Recombinant Saccharomyces cerevisiae Putative uncharacterized protein YGR265W (YGR265W)

Shipped with Ice Packs
In Stock

Description

Definition and Basic Properties

The Recombinant Saccharomyces cerevisiae Putative Uncharacterized Protein YGR265W (YGR265W) is a synthetic version of an uncharacterized protein derived from Saccharomyces cerevisiae (baker’s yeast). It is produced via recombinant DNA technology in Escherichia coli and includes an N-terminal histidine (His) tag for purification and stability .

Key identifiers:

PropertyDetail
UniProt IDP53325
Gene NameYGR265W
Protein LengthFull-length (136 amino acids)
Host OrganismE. coli
Expression Region1–136 aa (full-length)

The amino acid sequence (AA sequence) is:
MTYLRIALASNKRKGSFVLRNSMAALSLSTSGFKFLLAYSSARAIFKLFANCKWAGCFFD LSKEMRKDMLVVNFRFFFKFYSSTKMHIRKQIIINIRHRRKFVIVFFFFSFSLSISCVQK FFLPPKSFVPRDIEKK .
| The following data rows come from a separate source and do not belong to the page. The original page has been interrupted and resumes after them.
(** Lines 359-368, after [n] bytes were written: [true] when the frame is complete. *)
Definition dot_continue (n : nat) : M dot bool :=
  modify (λ s, d_set_sending s (d_sending s + n) (d_is_sending s));;
  s ← get;
  if decide (d_sending s < buf_dnslen (d_sendbuf s) + 2) then mret false
  else
    put (d_set_send s (d_sendbuf s) 0 false (d_qid s) (u32 (d_nqpc_sent s + 1)) (d_wire s)
           (d_sent_cb s ++ [d_qid s]));;
    mret true.

(** Lines 372-378 and 384: the limit on queries per connection. *)
Definition dot_check (a : dot_answers) : M dot dot_rest :=
  s ← get;
  if decide (d_num_queries_per_conn s ≠ 0 ∧ d_num_queries_per_conn s ≤ d_nqpc_sent s)%Z then
    modify (λ s, if decide (d_nqpc_ts s = 0)%Z
                 then d_set_conn s (d_fd s) (d_conn_ts s) (d_conn_event s) (d_conning_event s) (d_nqpc_sent s)
                        (d_nqpc_recv s) (u64 (da_now_ts a + d_nqpc_timeout s)) (d_wire s) (d_events s)
                 else s);;
    s ← get;
    mret (if decide (d_nqpc_sent s ≤ d_nqpc_recv s ∨ d_nqpc_ts s < da_now_check a)%Z then RestUsedUp else RestReturn 0)
  else mret (RestReturn 1).

(** Lines 379-383. *)
Definition dot_used_up (a : dot_answers) : M dot dot_rest :=
  PERF_LOCK;; dot_reconnect (da_conn a);; unlock_return (RestReturn 0).

(** Lines 441-448. *)
Definition dot_connected (a : dot_answers) : M dot dot_rest :=
  modify (λ s, d_set_conn s (d_fd s) (d_conn_ts s) perf_socket_event_reconnected (d_conning_event s)
                 (d_nqpc_sent s) (d_nqpc_recv s) (d_nqpc_ts s) (d_wire s)
                 (d_events s ++ [(d_conn_event s, u64 (da_now_event a - d_conn_ts s))]));;
  s ← get;
  mret (RestReturn (if d_is_sending s then 0 else 1)).

(** One step of what is left. *)
Definition dot_rest_step (a : dot_answers) (r : dot_rest) : M dot dot_rest :=
  match r with
  | RestReturn z => mret (RestReturn z)
  | RestWritten n => done ← dot_continue n; mret (if done : bool then RestReady else RestReturn 0)
  | RestReady => dot_check a
  | RestUsedUp => dot_used_up a
  | RestConnected => dot_connected a
  end.
(** ** Readiness *)

(** What one call of [perf__doh_sockready] needs from outside. *)
Record doh_answers : Type := DohAnswers {
  ha_conn : connecting;
  ha_events : list send_event; ha_ok : bool; ha_more : bool;
  ha_wait : perf_result; ha_error : option errno;
  ha_connect : ssl_connect; ha_alpn_h2 : bool; ha_settings : bool;
  ha_now_ts : Z; ha_now_check : Z; ha_now_event : Z;
}.

(** Lines 664 and 670: [sock->sent] for a query that was sent later. *)
Definition doh_sent_cb (sent : bool) : M doh unit :=
  if sent then modify (λ s, h_set_send s (h_qid s) (h_requests s) (h_sent_cb s ++ [h_qid s])) else mret ().

(** Lines 655-673: the limit on queries per connection. *)
Definition doh_per_conn (a : doh_answers) (sent : bool) : M doh Z :=
  s ← get;
  let q := h_nqpc s in
  if decide (q_max q ≠ 0 ∧ q_max q ≤ q_sent q)%Z then
    let ts := if decide (q_ts q = 0)%Z then u64 (ha_now_ts a + q_timeout q) else q_ts q in
    put (h_set_nqpc s (DohNqpc (q_max q) (q_timeout q) (q_sent q) (q_recv q) ts));;
    (if decide (q_sent q ≤ q_recv q ∨ ts < ha_now_check a)%Z then modify ask else mret ());;
    PERF_UNLOCK;; doh_sent_cb sent;; mret 0%Z
  else PERF_UNLOCK;; doh_sent_cb sent;; mret 1%Z.

(** Lines 634-674: the connection is ready. *)
Definition doh_when_ready (a : doh_answers) : M doh Z :=
  ok ← session_send (ha_events a);
  if ok && ha_ok a then
    s ← get;
    if h_is_sending (h_flags s) then
      if h_is_post_sending (h_flags s) || ha_more a then unlock_return 0%Z
      else
        modify (λ s, h_set_sending s false (h_is_post_sending (h_flags s)));;
        modify (λ s, let q := h_nqpc s in
          h_set_nqpc s (DohNqpc (q_max q) (q_timeout q) (u32 (q_sent q + 1)) (q_recv q) (q_ts q)));;
        doh_per_conn a true
    else doh_per_conn a false
  else modify ask;; unlock_return 0%Z.
Ltac yields :=
  repeat lazymatch goal with
  | |- yields _ (_ ≫= _) => apply yields_bind; intros ?
  | |- yields _ (mret _) => apply yields_ret
  | |- yields _ perf_log_fatal => apply yields_fatal
  | |- yields _ (match ?x with _ => _ end) => destruct x
  end.

(** *** DoT *)

(** The query to be sent later may be dropped; nothing is reported. *)
Definition calm (s s' : dot) : Prop :=
  d_sent_cb s' = d_sent_cb s ∧ d_qid s' = d_qid s ∧ (d_is_sending s' = d_is_sending s ∨ d_is_sending s' = false).

Lemma calm_refl s : calm s s.
Proof. split_and!; auto. Qed.

Ltac calm := intros (?H1 & ?H2 & ?H3); unfold calm in *; repeat case_match; simpl; split_and!; auto.

Lemma calm_moved s s' : calm s s' → moved s s'.
Proof. intros (H1 & H2 & H3). left. simpl. split; [done|]. rewrite H2. destruct H3 as [->| ->]; auto. Qed.

Lemma calm_dropped s y z : calm s y → d_is_sending y = false → moved y z → moved s z.
Proof. intros (H1 & _) Hs. apply moved_dropped; simpl; [done|by rewrite Hs]. Qed.

Lemma lock_calm s0 s : leads calm s0 PERF_LOCK s.
Proof. intros Hs a s'. unfold PERF_LOCK. destruct (held s); [done|]. intros [= _ <-]. revert Hs. calm. Qed.
Lemma unlock_calm s0 s : leads calm s0 PERF_UNLOCK s.
Proof. intros Hs a s'. unfold PERF_UNLOCK. destruct (held s); [|done]. intros [= _ <-]. revert Hs. calm. Qed.
#[local] Hint Resolve lock_calm unlock_calm : leads.

Lemma unlock_return_calm {A} (a : A) s0 s : leads calm s0 (unlock_return a) s.
Proof. unfold unlock_return. leads. Qed.
Lemma reconnect_calm c s0 s : leads calm s0 (dot_reconnect c) s.
Proof. unfold dot_reconnect, dot_connect. leads; calm. Qed.
Lemma deliver_calm len s0 s : leads calm s0 (dot_deliver len) s.
Proof. unfold dot_deliver. leads; calm. Qed.
#[local] Hint Resolve unlock_return_calm reconnect_calm deliver_calm : leads.

Lemma dot_recv_calm v3 len r c s0 s : leads calm s0 (dot_recv v3 len r c) s.
Proof. unfold dot_recv, dot_read, dot_read_error, dot_recv_rest. leads; calm. Qed.

Lemma locked_calm a s0 s : leads calm s0 (dot_ready_locked a) s.
Proof. unfold dot_ready_locked, dot_when_ready, dot_handshake, ask_reconnect. leads; calm. Qed.

(** What [dot_sendto] leaves: nothing is reported, and a query is put off only as [EINPROGRESS]. *)
Definition put_off (id : Z) (cb : list Z) (x : errno + nat) (s : dot) : Prop :=
  d_sent_cb s = cb ∧ (d_is_sending s = false ∨ d_qid s = id ∧ x = inl E_INPROGRESS).

Lemma send_later_off n id cb s x s' :
  d_sent_cb s = cb → d_qid s = id → send_later n s = Done (x, s') → put_off id cb x s'.
Proof.
  intros Hc Hq. unfold send_later, unlock_return, PERF_UNLOCK. run_unfold.
  destruct (held _); [|done]. intros [= <- <-]. split; [done|]. by right.
Qed.

Lemma dot_write_off id buf r c s x s' :
  d_is_sending s = false → dot_write id buf r c s = Done (x, s') → put_off id (d_sent_cb s) x s'.
Proof.
  intros Hs. unfold dot_write. set (send := if decide _ then _ else _). cbv zeta.
  unfold mbind at 1, M_bind at 1. unfold PERF_LOCK. destruct (held s); [done|].
  rewrite (bind_Done (modify _) _ _ () _ eq_refl), (bind_Done get _ _ _ _ eq_refl).
  set (s1 := d_set_send _ _ _ _ _ _ _ _).
  assert (d_is_sending s1 = false ∧ d_sent_cb s1 = d_sent_cb s ∧ d_qid s1 = id) as (H1 & H2 & H3) by done.
  clearbody s1. rewrite <- H2. assert (∀ y x, d_sent_cb y = d_sent_cb s1 → d_is_sending y = false → put_off id (d_sent_cb s1) x y)
    as Hdone by (intros y z Hy Hf; split; auto).
  destruct (d_is_ready s1); [|by apply send_later_off]. destruct r as [n|[| |en| |]].
  - rewrite (bind_Done (put _) _ _ () _ eq_refl). destruct (decide (n < send + 2)); [by apply send_later_off|].
    unfold unlock_return, PERF_UNLOCK. run_unfold. destruct (held _); [|done]. intros [= <- <-]. by apply Hdone.
  - by apply send_later_off.
  - by apply send_later_off.
  - destruct (send_lost en).
    + unfold mbind, M_bind. destruct (dot_reconnect c s1) as [[[] s2]| | | |] eqn:E; try done.
      destruct (reconnect_calm c s1 s1 (calm_refl s1) _ _ E) as (C1 & C2 & C3). apply send_later_off; congruence.
    + unfold unlock_return, PERF_UNLOCK. run_unfold. destruct (held s1); [|done]. intros [= <- <-]. by apply Hdone.
  - intros [= <- <-]. by apply Hdone.
  - intros [= <- <-]. by apply Hdone.
Qed.

Lemma dot_continue_moved n s b s' :
  d_is_sending s = true → dot_continue n s = Done (b, s') → moved s s'.
Proof.
  intros Hs. unfold dot_continue. run_unfold. destruct (decide _); intros [= <- <-].
  - apply calm_moved. split_and!; auto.
  - right. exists (d_qid s). simpl. by rewrite Hs.
Qed.

Lemma dot_sendto_off id buf r c s x s' :
  d_is_sending s = false → dot_sendto id buf r c s = Done (x, s') → put_off id (d_sent_cb s) x s'.
Proof.
  intros Hs. unfold dot_sendto, mbind at 1, M_bind at 1.
  destruct (dot_write id buf r c s) as [[y s1]| | | |] eqn:E; try done. apply (dot_write_off _ _ _ _ _ _ _ Hs) in E.
  destruct E as [H1 H2]. unfold dot_sent. destruct y; run_unfold; intros [= <- <-]; by split.
Qed.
Expression and Purification

The protein is expressed in E. coli and purified using chromatography, leveraging the His tag for affinity binding . Post-purification, it is lyophilized and stored at -20°C or -80°C with 50% glycerol to prevent degradation .

Product Overview:

SupplierCatalog NumberKey Features
Creative BioMartRFL36713SFHis-tagged, full-length, >90% purity
Gene BiosystemsCSB-CF347405SVGTris-based buffer, 50% glycerol

Price Range: ~$1,597.32 CAD for 50 µg .

Product Specs

Form
Lyophilized powder
Note: While we prioritize shipping the format currently in stock, please specify your format preference in order notes for customized fulfillment.
Lead Time
Delivery times vary depending on the purchase method and location. Please contact your local distributor for precise delivery estimates.
Note: Standard shipping includes blue ice packs. Dry ice shipping requires prior arrangement and incurs additional charges.
Notes
Avoid repeated freeze-thaw cycles. Store working aliquots at 4°C for up to one week.
Reconstitution
Centrifuge the vial briefly before opening to consolidate the contents. Reconstitute the protein in sterile, deionized water to a concentration of 0.1-1.0 mg/mL. For long-term storage, we recommend adding 5-50% glycerol (final concentration) and aliquoting at -20°C/-80°C. Our standard glycerol concentration is 50% and serves as a guideline.
Shelf Life
Shelf life depends on several factors, including storage conditions, buffer composition, temperature, and protein stability. Generally, liquid formulations have a 6-month shelf life at -20°C/-80°C, while lyophilized forms have a 12-month shelf life at -20°C/-80°C.
Storage Condition
Upon receipt, store at -20°C/-80°C. Aliquot for multiple uses to prevent repeated freeze-thaw cycles.
Tag Info
Tag type is determined during manufacturing.
The tag type is determined during production. If you require a specific tag, please inform us, and we will prioritize its development.
Synonyms
YGR265W; Putative uncharacterized protein YGR265W
Buffer Before Lyophilization
Tris/PBS-based buffer, 6% Trehalose.
Datasheet
Please contact us to get it.
Expression Region
1-136
Protein Length
full length protein
Species
Saccharomyces cerevisiae (strain ATCC 204508 / S288c) (Baker's yeast)
Target Names
YGR265W
Target Protein Sequence
MTYLRIALASNKRKGSFVLRNSMAALSLSTSGFKFLLAYSSARAIFKLFANCKWAGCFFD LSKEMRKDMLVVNFRFFFKFYSSTKMHIRKQIIINIRHRRKFVIVFFFFSFSLSISCVQK FFLPPKSFVPRDIEKK
Uniprot No.

Target Background

Subcellular Location
Membrane; Single-pass membrane protein.

Q&A

What is YGR265W and why is it classified as a "putative uncharacterized protein"?

YGR265W is a gene locus in Saccharomyces cerevisiae that encodes a protein whose biological function has not been experimentally validated. The term "putative" indicates it has been computationally predicted to encode a protein, while "uncharacterized" signifies that its biological role, biochemical properties, and structural features remain largely unknown. According to the Saccharomyces Genome Database, there is no expression data available for YGR265W, further reflecting its uncharacterized status .

Which expression systems are recommended for studying recombinant proteins like YGR265W in S. cerevisiae?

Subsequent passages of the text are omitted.